Segment Open
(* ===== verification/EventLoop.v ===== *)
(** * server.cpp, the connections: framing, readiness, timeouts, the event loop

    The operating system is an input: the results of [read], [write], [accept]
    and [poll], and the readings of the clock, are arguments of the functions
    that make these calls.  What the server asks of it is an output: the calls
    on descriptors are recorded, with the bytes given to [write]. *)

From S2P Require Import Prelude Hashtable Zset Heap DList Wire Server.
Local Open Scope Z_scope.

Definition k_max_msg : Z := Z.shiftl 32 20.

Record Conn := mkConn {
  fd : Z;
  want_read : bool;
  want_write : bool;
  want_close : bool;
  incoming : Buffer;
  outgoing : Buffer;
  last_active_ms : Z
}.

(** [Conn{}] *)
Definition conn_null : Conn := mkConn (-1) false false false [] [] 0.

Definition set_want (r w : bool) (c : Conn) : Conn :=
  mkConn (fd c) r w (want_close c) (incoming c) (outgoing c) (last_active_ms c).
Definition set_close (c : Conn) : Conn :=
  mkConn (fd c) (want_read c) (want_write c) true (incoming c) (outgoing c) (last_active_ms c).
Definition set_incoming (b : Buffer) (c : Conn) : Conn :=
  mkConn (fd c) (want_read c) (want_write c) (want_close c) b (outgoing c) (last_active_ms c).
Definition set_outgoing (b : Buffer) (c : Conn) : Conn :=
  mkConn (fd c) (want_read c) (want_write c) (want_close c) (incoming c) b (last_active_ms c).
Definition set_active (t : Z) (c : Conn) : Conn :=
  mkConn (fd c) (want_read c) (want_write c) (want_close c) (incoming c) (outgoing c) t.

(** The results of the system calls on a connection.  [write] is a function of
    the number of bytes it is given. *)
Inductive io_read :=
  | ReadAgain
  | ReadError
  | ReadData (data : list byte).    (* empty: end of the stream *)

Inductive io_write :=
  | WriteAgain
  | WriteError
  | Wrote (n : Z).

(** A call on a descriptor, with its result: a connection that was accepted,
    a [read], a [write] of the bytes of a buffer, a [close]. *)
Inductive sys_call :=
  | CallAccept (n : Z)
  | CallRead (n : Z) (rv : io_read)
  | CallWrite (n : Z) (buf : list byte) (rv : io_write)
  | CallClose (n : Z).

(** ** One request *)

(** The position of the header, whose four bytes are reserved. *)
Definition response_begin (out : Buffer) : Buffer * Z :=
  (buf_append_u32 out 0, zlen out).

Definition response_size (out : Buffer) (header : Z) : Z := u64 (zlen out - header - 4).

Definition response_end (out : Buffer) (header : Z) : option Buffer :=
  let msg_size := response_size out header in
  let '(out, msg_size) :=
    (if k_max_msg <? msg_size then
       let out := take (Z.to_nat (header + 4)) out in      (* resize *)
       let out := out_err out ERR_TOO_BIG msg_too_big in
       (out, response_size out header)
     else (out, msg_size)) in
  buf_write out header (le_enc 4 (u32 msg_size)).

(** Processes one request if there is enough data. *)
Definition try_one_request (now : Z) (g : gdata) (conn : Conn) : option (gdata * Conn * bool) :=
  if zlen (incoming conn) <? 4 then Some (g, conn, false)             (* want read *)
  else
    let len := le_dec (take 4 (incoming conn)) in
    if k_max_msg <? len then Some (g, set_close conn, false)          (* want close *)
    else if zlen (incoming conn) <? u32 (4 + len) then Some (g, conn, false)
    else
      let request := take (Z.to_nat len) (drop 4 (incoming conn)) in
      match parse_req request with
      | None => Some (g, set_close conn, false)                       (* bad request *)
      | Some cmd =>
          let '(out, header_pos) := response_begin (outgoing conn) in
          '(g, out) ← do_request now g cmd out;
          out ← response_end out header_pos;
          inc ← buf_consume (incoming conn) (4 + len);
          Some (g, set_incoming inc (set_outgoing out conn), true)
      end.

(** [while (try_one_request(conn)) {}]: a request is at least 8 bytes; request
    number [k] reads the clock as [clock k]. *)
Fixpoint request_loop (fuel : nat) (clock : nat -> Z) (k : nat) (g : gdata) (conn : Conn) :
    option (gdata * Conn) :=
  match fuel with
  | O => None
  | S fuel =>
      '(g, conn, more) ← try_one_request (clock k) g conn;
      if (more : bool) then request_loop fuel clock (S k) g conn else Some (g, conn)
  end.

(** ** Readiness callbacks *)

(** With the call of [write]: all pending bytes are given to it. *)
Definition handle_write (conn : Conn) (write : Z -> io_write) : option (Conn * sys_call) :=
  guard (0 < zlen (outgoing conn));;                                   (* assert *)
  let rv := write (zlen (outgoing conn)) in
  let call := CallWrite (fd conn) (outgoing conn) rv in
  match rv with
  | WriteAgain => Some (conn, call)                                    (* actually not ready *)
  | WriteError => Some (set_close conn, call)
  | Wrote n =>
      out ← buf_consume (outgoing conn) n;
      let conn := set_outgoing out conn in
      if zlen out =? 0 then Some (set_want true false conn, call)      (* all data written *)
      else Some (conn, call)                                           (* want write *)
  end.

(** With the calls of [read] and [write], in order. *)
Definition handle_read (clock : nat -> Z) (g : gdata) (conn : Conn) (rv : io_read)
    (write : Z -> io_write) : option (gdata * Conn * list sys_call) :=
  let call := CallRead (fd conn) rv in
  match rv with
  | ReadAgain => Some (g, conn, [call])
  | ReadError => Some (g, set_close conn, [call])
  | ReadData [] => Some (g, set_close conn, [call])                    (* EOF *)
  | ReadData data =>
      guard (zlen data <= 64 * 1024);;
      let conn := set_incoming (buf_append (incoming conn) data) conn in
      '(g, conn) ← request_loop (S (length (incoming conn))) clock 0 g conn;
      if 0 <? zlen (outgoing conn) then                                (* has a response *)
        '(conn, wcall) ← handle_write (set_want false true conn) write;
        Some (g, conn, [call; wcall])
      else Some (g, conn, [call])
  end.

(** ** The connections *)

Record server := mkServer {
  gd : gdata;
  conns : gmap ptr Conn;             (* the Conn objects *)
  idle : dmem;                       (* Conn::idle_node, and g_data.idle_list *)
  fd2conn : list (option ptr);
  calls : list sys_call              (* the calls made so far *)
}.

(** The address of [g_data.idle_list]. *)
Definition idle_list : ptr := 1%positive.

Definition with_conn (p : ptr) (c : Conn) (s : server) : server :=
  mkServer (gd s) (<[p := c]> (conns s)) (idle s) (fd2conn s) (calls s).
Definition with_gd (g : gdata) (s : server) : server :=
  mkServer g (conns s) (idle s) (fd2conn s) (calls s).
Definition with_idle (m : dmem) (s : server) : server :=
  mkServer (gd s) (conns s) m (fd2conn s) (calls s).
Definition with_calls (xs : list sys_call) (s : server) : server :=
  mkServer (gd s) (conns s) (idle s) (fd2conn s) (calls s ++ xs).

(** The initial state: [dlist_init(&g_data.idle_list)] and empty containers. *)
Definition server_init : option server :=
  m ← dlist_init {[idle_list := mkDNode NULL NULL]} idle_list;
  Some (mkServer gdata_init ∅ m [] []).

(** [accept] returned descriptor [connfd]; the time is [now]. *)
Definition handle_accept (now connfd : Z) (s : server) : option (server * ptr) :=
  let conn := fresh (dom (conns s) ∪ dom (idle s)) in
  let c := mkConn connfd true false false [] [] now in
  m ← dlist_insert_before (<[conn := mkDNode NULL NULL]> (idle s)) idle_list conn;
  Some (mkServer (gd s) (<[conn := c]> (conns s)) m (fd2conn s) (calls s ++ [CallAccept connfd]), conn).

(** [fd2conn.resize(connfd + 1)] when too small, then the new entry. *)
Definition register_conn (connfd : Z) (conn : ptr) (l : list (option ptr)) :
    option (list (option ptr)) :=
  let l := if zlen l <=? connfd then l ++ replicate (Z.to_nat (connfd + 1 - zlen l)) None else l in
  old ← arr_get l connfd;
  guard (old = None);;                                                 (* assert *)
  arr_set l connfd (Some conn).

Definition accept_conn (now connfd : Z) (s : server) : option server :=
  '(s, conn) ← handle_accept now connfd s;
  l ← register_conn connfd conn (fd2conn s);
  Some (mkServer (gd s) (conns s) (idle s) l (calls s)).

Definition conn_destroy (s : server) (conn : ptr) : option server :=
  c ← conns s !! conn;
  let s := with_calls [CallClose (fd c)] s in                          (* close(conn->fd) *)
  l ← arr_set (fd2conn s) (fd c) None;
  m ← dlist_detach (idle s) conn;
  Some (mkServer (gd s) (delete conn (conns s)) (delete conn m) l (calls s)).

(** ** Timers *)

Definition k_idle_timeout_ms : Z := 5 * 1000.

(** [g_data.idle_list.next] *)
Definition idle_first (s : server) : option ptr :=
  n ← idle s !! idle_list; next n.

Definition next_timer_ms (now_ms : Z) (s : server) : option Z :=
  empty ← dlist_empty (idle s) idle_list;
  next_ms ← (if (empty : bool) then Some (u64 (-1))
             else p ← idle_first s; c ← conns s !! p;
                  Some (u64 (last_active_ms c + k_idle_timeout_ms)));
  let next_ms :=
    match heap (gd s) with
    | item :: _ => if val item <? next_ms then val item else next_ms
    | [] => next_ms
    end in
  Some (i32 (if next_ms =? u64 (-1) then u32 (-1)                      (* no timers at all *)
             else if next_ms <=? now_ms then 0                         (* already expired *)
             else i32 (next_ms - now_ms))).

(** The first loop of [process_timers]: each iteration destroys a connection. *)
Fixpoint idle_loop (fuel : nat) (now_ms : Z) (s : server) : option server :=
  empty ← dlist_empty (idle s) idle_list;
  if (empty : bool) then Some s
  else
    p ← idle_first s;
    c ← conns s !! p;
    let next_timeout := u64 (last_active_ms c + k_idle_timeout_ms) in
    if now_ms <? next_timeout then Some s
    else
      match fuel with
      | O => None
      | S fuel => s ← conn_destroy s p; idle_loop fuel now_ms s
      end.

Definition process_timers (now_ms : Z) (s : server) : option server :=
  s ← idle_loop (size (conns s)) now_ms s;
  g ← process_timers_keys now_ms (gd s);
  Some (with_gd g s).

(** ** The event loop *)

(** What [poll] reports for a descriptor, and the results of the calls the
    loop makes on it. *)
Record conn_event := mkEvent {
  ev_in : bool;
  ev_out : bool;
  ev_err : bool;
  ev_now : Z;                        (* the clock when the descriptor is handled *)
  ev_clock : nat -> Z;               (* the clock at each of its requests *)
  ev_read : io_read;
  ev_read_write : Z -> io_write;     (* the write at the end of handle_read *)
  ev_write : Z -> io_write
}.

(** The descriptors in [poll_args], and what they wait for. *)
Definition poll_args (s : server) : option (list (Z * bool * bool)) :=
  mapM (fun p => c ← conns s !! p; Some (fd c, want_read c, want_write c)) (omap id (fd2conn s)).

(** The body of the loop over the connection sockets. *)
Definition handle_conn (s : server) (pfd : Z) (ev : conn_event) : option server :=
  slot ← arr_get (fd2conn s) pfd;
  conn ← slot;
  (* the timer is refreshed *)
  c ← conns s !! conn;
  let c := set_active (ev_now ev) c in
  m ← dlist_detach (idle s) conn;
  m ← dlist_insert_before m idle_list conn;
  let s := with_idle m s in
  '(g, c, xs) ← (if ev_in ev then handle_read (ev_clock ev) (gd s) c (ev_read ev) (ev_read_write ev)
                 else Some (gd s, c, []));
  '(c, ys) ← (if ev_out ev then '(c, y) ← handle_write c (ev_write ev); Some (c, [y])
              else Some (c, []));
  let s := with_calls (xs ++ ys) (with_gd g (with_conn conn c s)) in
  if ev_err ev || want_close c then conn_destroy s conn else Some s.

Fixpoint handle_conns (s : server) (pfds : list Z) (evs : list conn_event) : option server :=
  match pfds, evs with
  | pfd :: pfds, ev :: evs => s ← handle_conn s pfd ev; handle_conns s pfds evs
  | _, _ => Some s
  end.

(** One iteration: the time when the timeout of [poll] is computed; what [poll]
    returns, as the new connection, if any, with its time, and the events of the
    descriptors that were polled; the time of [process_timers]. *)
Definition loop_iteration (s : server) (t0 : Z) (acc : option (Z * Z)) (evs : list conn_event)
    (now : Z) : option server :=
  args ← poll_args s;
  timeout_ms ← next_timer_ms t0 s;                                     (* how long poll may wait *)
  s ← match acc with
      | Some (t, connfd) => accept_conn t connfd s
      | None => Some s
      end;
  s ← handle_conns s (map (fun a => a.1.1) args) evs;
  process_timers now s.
Segment Closed
YOUR INSTRUCTIONS -> Look back at the data above. Transcribe exactly the lines starting at the line that contains "let s := with_idle m s in" and ending at the line that contains "if ev_err ev".

SOLUTION TO THE PROBLEM ->
  let s := with_idle m s in
  '(g, c, xs) ← (if ev_in ev then handle_read (ev_clock ev) (gd s) c (ev_read ev) (ev_read_write ev)
                 else Some (gd s, c, []));
  '(c, ys) ← (if ev_out ev then '(c, y) ← handle_write c (ev_write ev); Some (c, [y])
              else Some (c, []));
  let s := with_calls (xs ++ ys) (with_gd g (with_conn conn c s)) in
  if ev_err ev || want_close c then conn_destroy s conn else Some s.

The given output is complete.